What is expected: Report all lines of the records that contain "exact".

========================

(* ===== verification/NodeSearch.v ===== *)
(** * NodeSearch: nodes for pointers ([folder_block_ops.go])

    [SearchForNodes] finds the nodes of given pointers in the tree below the
    root of a folder.  It goes down only into directories whose pointers are
    new, and stops as soon as it has found as many nodes as it looks for.
    Every node that it finds is entered into a node cache with all nodes on
    the way to it.  The order in which a directory's entries are gone through
    is [map_order]. *)

From Stdlib Require Import ZArith Lia.
From S2P Require Import Prelude Types Errors GoStd Ids CryptoCommon Splitter DataTypes Ops FolderBlocks Examples FolderBlocksSpec NodeCache NodeCacheSpec.

(** The order of a [range] over a map. *)
Class MapOrder := {
  map_order {A : Type} : list A → list A;
  map_order_ok {A : Type} (l : list A) : map_order l ≡ₚ l
}.

(** The node cache, the blocks of the folder, and the nodes found so far. *)
Record searchState := MkSearchState {
  se_cache : nodeCacheStandard;
  se_blocks : folderBlockOps;
  se_nodeMap : gmap BlockPointer Node
}.
Definition on_cache {A} (m : go nodeCacheStandard A) : go searchState A := λ s,
  let '(r, c) := m (se_cache s) in (r, MkSearchState c (se_blocks s) (se_nodeMap s)).
Definition on_dirs {A} (m : go folderBlockOps A) : go searchState A := λ s,
  let '(r, b) := m (se_blocks s) in (r, MkSearchState (se_cache s) b (se_nodeMap s)).
Definition set_found (ptr : BlockPointer) (n : Node) (s : searchState) : searchState :=
  MkSearchState (se_cache s) (se_blocks s) (<[ptr := n]> (se_nodeMap s)).

(** A node for every node of a path, each below the one before. *)
Fixpoint make_nodes (nodes : list pathNode) (n : Node) : go nodeCacheStandard Node :=
  match nodes with
  | [] => mret n
  | pn :: nodes => n ← GetOrCreate (pn_BlockPointer pn) (pn_Name pn) n; make_nodes nodes n
  end.

Section search.
Context `{Config, Codec FileBlock, Codec DirBlock, MapOrder} (newPtrs : gset BlockPointer).

Section search_children.
(** [searchForNodesInDirLocked] on a subdirectory. *)
Context (search : path → nat → go searchState nat).

(** The loop over the entries; [found] are the nodes found in this
    directory. *)
Fixpoint search_children (currDir : path) (soFar found : nat) (children : list (string * DirEntry)) : go searchState nat :=
  match children with
  | [] => mret found
  | (name, de) :: children =>
      s ← get;
      let ptr := DirEntry_BlockPointer de in
      let childPath := ChildPath currDir name ptr in
      found ← (if decide (is_Some (se_nodeMap s !! ptr)) then
                 n ← on_cache (make_nodes (p_path childPath) nilNode);
                 _ ← modify (set_found ptr n);
                 mret (S found)
               else mret found);
      if decide (is_Some (se_nodeMap s !! ptr) ∧ size (se_nodeMap s) <= soFar + found) then mret found
      else if decide (ei_Type (de_EntryInfo de) = Dir ∧ ptr ∈ newPtrs) then
        n ← search childPath (soFar + found);
        if decide (size (se_nodeMap s) <= soFar + (found + n)) then mret (found + n)
        else search_children currDir soFar (found + n) children
      else search_children currDir soFar found children
  end.
End search_children.
(* ===== verification/FileIOSpec.v ===== *)
(** * FileIOSpec: file operations refine operations on a byte array

    [Read], [writeDataLocked] and [truncateLocked] of [FileIO] against
    their specification on the contents of the file as one list of
    bytes.  The first part says when the blocks of a file represent its
    contents and how the steps of a write keep the representation. *)

From Stdlib Require Import ZArith Lia.
From S2P Require Import Prelude Types Errors GoStd Ids CryptoCommon Splitter DataTypes Ops FolderBlocks FileIO FileChunks FolderBlocksSpec.

Definition ifp_ptr (p : IndirectFilePtr) : BlockPointer := bi_BlockPointer (ifp_BlockInfo p).

Section file_spec.
Context `{Config, Codec FileBlock, Codec DirBlock, !EncodeTotal FileBlock, !EncodeTotal DirBlock}.
Context (file : path) (tail : BlockPointer) (uname : string) (uid : UID).
Context (F : BlockPointer → Prop) (M : addr → Prop).
Context (h0 : gmap addr Block) (d0 : gmap dirtyBlockID addr).
Abbreviation br := (path_branch file).
Abbreviation key p := (dirty_key p br).
Abbreviation maxSize := (bs_maxSize cfg_BlockSplitter).
Abbreviation m := (Z.to_nat maxSize).
Abbreviation st_ok := (st_ok br F M h0 d0).
Abbreviation owned := (owned br F M).
Abbreviation fview := (fview br).
Abbreviation cached := (cached br).
Abbreviation evolves := (evolves F).
Hypothesis Hvalid : path_isValid file = true.
Hypothesis Htail : tailPointer file = Ok tail.
Hypothesis Huser : cfg_CurrentUser = Ok (uname, uid).
Hypothesis Hwriter : cfg_IsWriter uid = true.
Hypothesis HFtail : F tail.
Hypothesis Hmax : (0 < maxSize < 2 ^ 62)%Z.
(** How many ids the random source can provide. *)
Context (N : nat).
Hypothesis HidInj : ∀ n1 n2 id, cfg_TempID n1 = Ok id → cfg_TempID n2 = Ok id → n1 = n2.
Lemma op_effect_intro s top cs de s' c' changes cost :
  fbo_tempIDs s + cost <= N →
  (∀ p, op_ptr s top p → key p ≠ key dptr) → ids_ok uid any N 0 s [dptr] →
  fview br s tail = Some top → evolves (op_ptr s top) s s' →
  file_state file tail uid (op_ptr s top) (op_addr s top) (fbo_heap s) (fbo_dirty s)
    N dptr name (N - (fbo_tempIDs s + cost)) s' cs de →
  concat cs = c' → (zlen c' < 2 ^ 62)%Z →
  (changes → being_synced s → fbo_doDeferWrite s' = true) →
  op_effect s s' c' changes cost.
Proof.
  intros Hbud Hk Hid Hv Hev Hfs <- Hlen Hdef. split_and!; [|..|done| |].
  - by eapply state_file_ok; [..|apply op_tail|done| |].
  - intros top' Hv'. rewrite Hv in Hv'. simplify_eq. destruct Hfs as (Hok & _).
    split; [by apply Hok|by apply Hok].
  - apply Hev.
  - apply Hev.
  - apply Hev.
  - intros Hst. apply (ev_nodefer _ _ _ Hev). intros p. by apply op_ptr_not_syncing.
  - intros [Hd Hs]. split; [by apply (ev_dirty _ _ _ Hev)|]. by rewrite (ev_sync _ _ _ Hev).
  - destruct Hfs as (_ & _ & _ & _ & ? & _ & _ & [? _]). lia.
Qed.

(** The contents after a write: writing nothing changes nothing. *)
Definition spec_write (data : list byte) (off : nat) (c : list byte) : list byte :=
  if decide (data = []) then c else write_at off data c.

(** The contents after a truncate: cut, or filled with zeros. *)
Definition spec_truncate (size : nat) (c : list byte) : list byte := extend size (take size c).

(** At most two ids per iteration of the loop. *)
Definition write_cost (data : list byte) (off : nat) : nat := 2 * write_fuel data (Z.of_nat off).

Lemma writeDataLocked_effect s c data off :
  file_ok s c → (Z.of_nat off + zlen data <= cfg_MaxFileBytes)%Z →
  fbo_tempIDs s + write_cost data off <= N →
  wp (writeDataLocked file data (Z.of_nat off)) (λ r s',
    fst r = MkWriteRange (Z.of_nat off) (zlen data) ∧
    op_effect s s' (spec_write data off c) (data ≠ []) (write_cost data off)) s.
Proof.
  intros Hf Hb Hbud. destruct (file_ok_state s c Hf) as (top & cs & de & Hst).
  destruct (Hst (N - fbo_tempIDs s) ltac:(lia)) as (<- & Hlen & Hk & Hka & Hv & Hid & _ & Hfs).
  destruct Hpath as [Hpv Hpt Hpn (parent & Hpp & Hppv & Hpd)], Hcfg as [Hu Hw Hm Hmf Hinj].
  eapply wp_mono.
  { eapply (writeData_spec _ _ _ _ _ _ _ _ Hpv Hpt Hu Hw (op_tail s top) Hm N Hinj
      _ _ _ Hpp Hppv Hpd Hpn Hk Hka path_tail_valid Hmf
      (bud := N - (fbo_tempIDs s + write_cost data off)) s cs de data off); [|done|done].
    eapply file_state_weaken; [|exact Hfs]. unfold write_cost in *. lia. }
  intros r s' (Hr & cs' & de' & Hfs' & Hc' & Hev & _ & Hdef). split; [done|].
  eapply (op_effect_intro s top cs' de'); try done.
  - unfold zlen in *. unfold spec_write. case_decide; [done|].
    rewrite length_write_at. lia.
  - intros Hne [Hd Hs]. by apply Hdef.
Qed.

Lemma truncateLocked_effect s c size :
  file_ok s c → (Z.of_nat size <= cfg_MaxFileBytes)%Z →
  fbo_tempIDs s + truncate_budget size <= N →
  wp (truncateLocked file (Z.of_nat size)) (λ _ s',
    op_effect s s' (spec_truncate size c) (size ≠ length c) (truncate_budget size)) s.
Proof.
  intros Hf Hb Hbud. destruct (file_ok_state s c Hf) as (top & cs & de & Hst).
  destruct (Hst (N - fbo_tempIDs s) ltac:(lia)) as (<- & Hlen & Hk & Hka & Hv & Hid & _ & Hfs).
  destruct Hpath as [Hpv Hpt Hpn (parent & Hpp & Hppv & Hpd)], Hcfg as [Hu Hw Hm Hmf Hinj].
  eapply wp_mono.
  { eapply (truncate_spec _ _ _ _ _ _ _ _ Hpv Hpt Hu Hw (op_tail s top) Hm N Hinj
      _ _ _ Hpp Hppv Hpd Hpn Hk Hka path_tail_valid Hmf
      (bud := N - (fbo_tempIDs s + truncate_budget size)) s cs de size); [|done|done].
    eapply file_state_weaken; [|exact Hfs]. lia. }
  intros r s' (cs' & de' & Hfs' & Hc' & Hev & Hdef).
  eapply (op_effect_intro s top cs' de'); try done.
  - unfold zlen, spec_truncate in *. rewrite length_extend, length_take. lia.
  - intros Hne [Hd Hs]. by apply Hdef.
Qed.

(** Setting the flag back does not matter to the file. *)
Lemma file_ok_ext s s' c :
  fbo_heap s' = fbo_heap s → fbo_dirty s' = fbo_dirty s →
  fbo_fileBlockStates s' = fbo_fileBlockStates s → fbo_tempIDs s' = fbo_tempIDs s →
  fbo_deCache s' = fbo_deCache s → file_ok s c → file_ok s' c.
Proof.
  intros E1 E2 E3 E4 E5 Hf. unfold file_ok, fview, top_rep, ind_rep, child_ok, ids_ok,
    fileBlockState, dir_ok, dview, FolderBlocksSpec.fview in *.
  by rewrite E1, E2, E3, E4, E5.
Qed.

========================

Task result:
    eapply file_state_weaken; [|exact Hfs]. unfold write_cost in *. lia. }
    eapply file_state_weaken; [|exact Hfs]. lia. }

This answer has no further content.